You're right about Klebold Harris. At the same time, I totally disagree about the desensitizing effects of music. It's kind of like watching some teenager playing Grand Theft Auto. There's nothing harmless about it.
But getting back to Klebold's mother. You cannot tell me that they didn't notice that Harris was a wacko, and take steps to prevent the friendship, rather than blithely wave while the kid drove over to the Harris's to hang out.
But getting back to Klebold's mother. You cannot tell me that they didn't notice that Harris was a wacko, and take steps to prevent the friendship, rather than blithely wave while the kid drove over to the Harris's to hang out.
Do you know her personally? Have you meet with her & chatted about what it feels like to know your child shot other children & himself and that years later, people would sit there who have never been in such a position and point the blame?
"blithely wave" ?
Really, these comments about the mom do nothing other than show that you think you have made better choices than her in regards to parenting skills. Clap clap clap. Go to the front of the line.
We have the right to judge her b/c why?
Do you think calling her out & calling Harris "wacko" makes the parents of the slain children feel all warm & fuzzy inside?
You can only HOPE you are doing the best for your child. The first to so quickly judge is usually the first to fall off the high horse.
I feel sorry for Dylan's mother. I'm sure it wasn't her intention to raise someone who eventually placed no value on human life, who caused so much pain and agony for so many people. It's all tragic, for everyone involved. I just hope, that somewhere along the line we can learn from her mistakes - if she could tell us the signs she missed, what she would have done differently... something.

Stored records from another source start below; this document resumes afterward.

Definition wire_plan (p : ReceiptPlan) : VerifyDecode.WirePlan :=
  VerifyDecode.mkWirePlan (Plan.PlanId_as_str (rp_id p)) (wire_artifact (rp_source p))
    (wire_artifact (rp_normalized p)).
Definition wire_limits (l : ResourceLimits) (m : MemoryByteLimit) (s : SwapByteLimit) :
    VerifyDecode.WirePlanLimits :=
  VerifyDecode.mkWirePlanLimits (ProcessLimit_get (processes l))
    (WallTimeLimit_milliseconds (wall_time l)) (OutputByteLimit_get (stdout l))
    (OutputByteLimit_get (stderr l)) (MemoryByteLimit_get m) (SwapByteLimit_get s).
Lemma memory_valid m :
  MemoryByteLimit_ok m -> VerifyDecode.memory_invalid (MemoryByteLimit_get m) = false.
Proof.
  intros [Hm Hq]%memory_range. unfold VerifyDecode.memory_invalid, VerifyDecode.RESOURCE_QUANTUM,
    VerifyDecode.MAX_RESOURCE_BYTES.
  rewrite Hq, !(proj2 (Z.leb_le _ _)) by lia. reflexivity.
Qed.
Lemma swap_valid s : SwapByteLimit_ok s -> VerifyDecode.swap_invalid (SwapByteLimit_get s) = false.
Proof.
  intros [Hm Hq]%swap_range. unfold VerifyDecode.swap_invalid, VerifyDecode.RESOURCE_QUANTUM,
    VerifyDecode.MAX_RESOURCE_BYTES.
  rewrite Hq, (proj2 (Z.ltb_ge _ _)) by lia. reflexivity.
Qed.
Lemma parse_plan_lift p l v :
  ReceiptPlan_ok p -> rp_normalized_limits p = Some l -> cbor_plan p = Ok v ->
  exists m s, memory l = Some m /\ swap_limit l = Some s
    /\ VerifyDecode.parse_plan (lift v) = Ok (wire_plan p, wire_limits l m s).
Proof.
  intros Hok Hl Hv. destruct (cbor_plan_Ok p l Hok Hl) as (m & s & v' & Hm & Hs & Hv' & _).
  exists m, s. split; [done|]. split; [done|]. unfold cbor_plan in Hv.
  rewrite Hl in Hv; cbn [ok_or mbind result_bind] in Hv. rewrite Hm in Hv; cbn [ok_or mbind result_bind] in Hv.
  rewrite Hs in Hv; cbn [ok_or mbind result_bind] in Hv. injection Hv as <-.
  destruct Hok as [_ Hsrc Hnorm _ Hlim]. destruct (Hlim l Hl) as [[Hp [_ Hw] _ _ Hmem Hsw] _].
  unfold VerifyDecode.parse_plan. read_map. read_map.
  rewrite nonzero_u32_Ok by apply Hp. cbn [mbind result_bind].
  rewrite (proj2 (Z.eqb_neq _ _)) by done. rewrite memory_valid by (by apply Hmem).
  rewrite swap_valid by (by apply Hsw). cbn [orb].
  rewrite !parse_artifact_lift by done. reflexivity.
Qed.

I don't know if there were any clues she missed or if she was just "clueless" - but in any case, she lost a child too - even if the child ended up being a mass killer. I imagine that, for her, she still has a mother's unconditional love for her son that she lost and for that I empathize with her. They say, that a loss of child is something that a mother never gets over and that probably pertains to her too.
In the first detailed public remarks by any parent of the two Columbine killers, Dylan Klebold's mother says she had no idea her son was suicidal until she read his journals after the 1999 high school massacre.
Susan Klebold's essay in next month's issue of O, The Oprah Magazine, says she is still struggling to make sense of what happened when her son and Eric Harris killed 12 students and a teacher in the shooting rampage at Columbine High School in suburban Denver. Twenty-one people were injured before Klebold and Harris killed themselves.
I would say that he was a little more than suicidal...
I have compassion for her as a Mom, her loss and what she has to deal with for the rest of her life... I don't even want to imagine.
But I cannot fathom how she could not have seen something wrong, and if she truly did not, it means that she was not doing her job as a parent...
I think that is the lesson here for other parents; that we always need to pay attention, monitor, ask questions, find out where they are hanging out and with whom, visit friends of our kids' homes, limit television, and computer usage... talk to our kids--have actual conversations with them.
It's hard work, or maybe not so hard for some, but it needs to be done, always.